Jeffrey Hutzelman jhutz@cmu.edu
Mon, 28 May 2001 19:11:08 -0400 (EDT)


On Sun, 27 May 2001, Derrick J Brashear wrote:

> > > > What would the right approach be?  To forward just the v5 tickets and
> > > > then use them to obtain tokens, or to forward both?  Is there a place
> > > > where I can find sample code for doing forwarding of tickets and
> > > > tokens?  (We have some custom apps which we might need to modify to
> > > > perform such forwarding.)
> > > 
> > > The right approach would be to let the proposals on the table shake out
> > > and use something that's standardized instead of having another
> > > implementation which won't interoperate, but I suspect that's not the
> > > answer you're after.
> > 
> > That is not an option because there is nothing "standardized" to do
> > what I need (as far as I know).  The application is the Berkeley
> > "customs" suite, which we use to perform parallel builds with a
> > customs-enhanced GNU make.  It works well, but to use it in an AFS
> > environment will require forwarding the user's AFS credentials to the
> > machines participating in the build.
> > 
> > So I ask again: What is the right approach for forwarding AFS
> > credentials in a Kerberos v5 environment?  And where can I find
> > examples of code for performing such forwarding?
> 
> The right answer is to use a forwarded Kerberos v5 tgt and get an AFS
> credential on the remote machine. Telnet also has code to do it. My answer
> as far as SSH is still going to be the same, but I was hoping the relevant
> someone(s) would comment on the state of relevant standards-process
> documents, and from the looks of things they have not yet.

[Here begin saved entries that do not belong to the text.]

(* ===== verification/EventsPanel.v ===== *)
(** * The events panel ([components/EventListPanel.tsx])

    Reading a detection's details whatever source it comes from, the boxes drawn over
    its snapshot, the panel's filters and camera scope, its queries (one per camera when
    several are in scope), and the list it shows: filtered, without duplicates, sorted,
    cut at 200 rows and grouped by camera.

    [date_ms] reads the time text of an event as milliseconds, [localeCompare] is the
    browser's, [stringify] its JSON serialiser, [zone] the offset of local time. *)

From S2P Require Import Prelude Types Http AuthFetch ApiClient.
From stdpp Require Import pretty.
From Stdlib Require Import QArith Qround Lqa.
#[local] Open Scope string_scope.
#[local] Open Scope Z_scope.

(** ** Events *)

Record Event := mkEvent {
  ev_id : option Z;
  ev_camera_id : string;
  ev_event_time : string;
  ev_event_type : string;
  ev_details : option json;
  ev_thumbnail : string;
  ev_source : option string
}.

Definition json_str (j : option json) : string := match j with Some (JStr s) => s | _ => EmptyString end.

(** The fields the panel reads of a reply's element. *)
Definition event_of (j : json) : Event :=
  mkEvent (match jget "id" j with Some (JNum q) => Some (Qfloor q) | _ => None end)
    (json_str (jget "camera_id" j)) (json_str (jget "event_time" j)) (json_str (jget "event_type" j))
    (jget "details" j) (json_str (jget "thumbnail" j))
    (match jget "source" j with Some (JStr s) => Some s | _ => None end).

Definition events_of (j : json) : list Event := match j with JArr l => event_of <$> l | _ => [] end.

(** [event.details || {}], then a property. *)
Definition detail (key : string) (e : Event) : option json :=
  match ev_details e with Some d => if truthy_json d then jget key d else None | None => None end.

(** [d.a || d.b || ...]: the first truthy one, else the last one looked at. *)
Fixpoint first_truthy (keys : list string) (e : Event) : option json :=
  match keys with
  | [] => None
  | [k] => detail k e
  | k :: r => match detail k e with Some v => if truthy_json v then Some v else first_truthy r e | None => first_truthy r e end
  end.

Derrick is correct -- the best answer is to forward your Kerberos v5 TGT,
and then use it to get tokens on the remote machine.  Kerberos credential
forwarding is available as a side-effect of using GSSAPI-KRB5 key exchange
and/or user authentication in the ssh v2 protocol.  See

draft-ietf-secsh-gsskeyex-01.txt
draft-galb-secsh-gssapi-01.txt

Patches are available from Simon Wilkinson to make OpenSSH support the
protocol extensions described in the two documents listed above.  I hope
to see these features rolled into the official OpenSSH distribution once
the standards work has progressed a little further.


For the moment, I would recommend that most sites hold off on deploying
this code for a few months.  While I have no reason to believe there is
anything wrong with it, I do expect incompatible protocol changes to both
key exchange and user auth in the next version of the draft.  Those
changes should be published well in advance of the August IETF meeting
(actually, I hope Simon will have _implemented_ the changes by August, but
I have no way to tell whether he will have time).

-- Jeff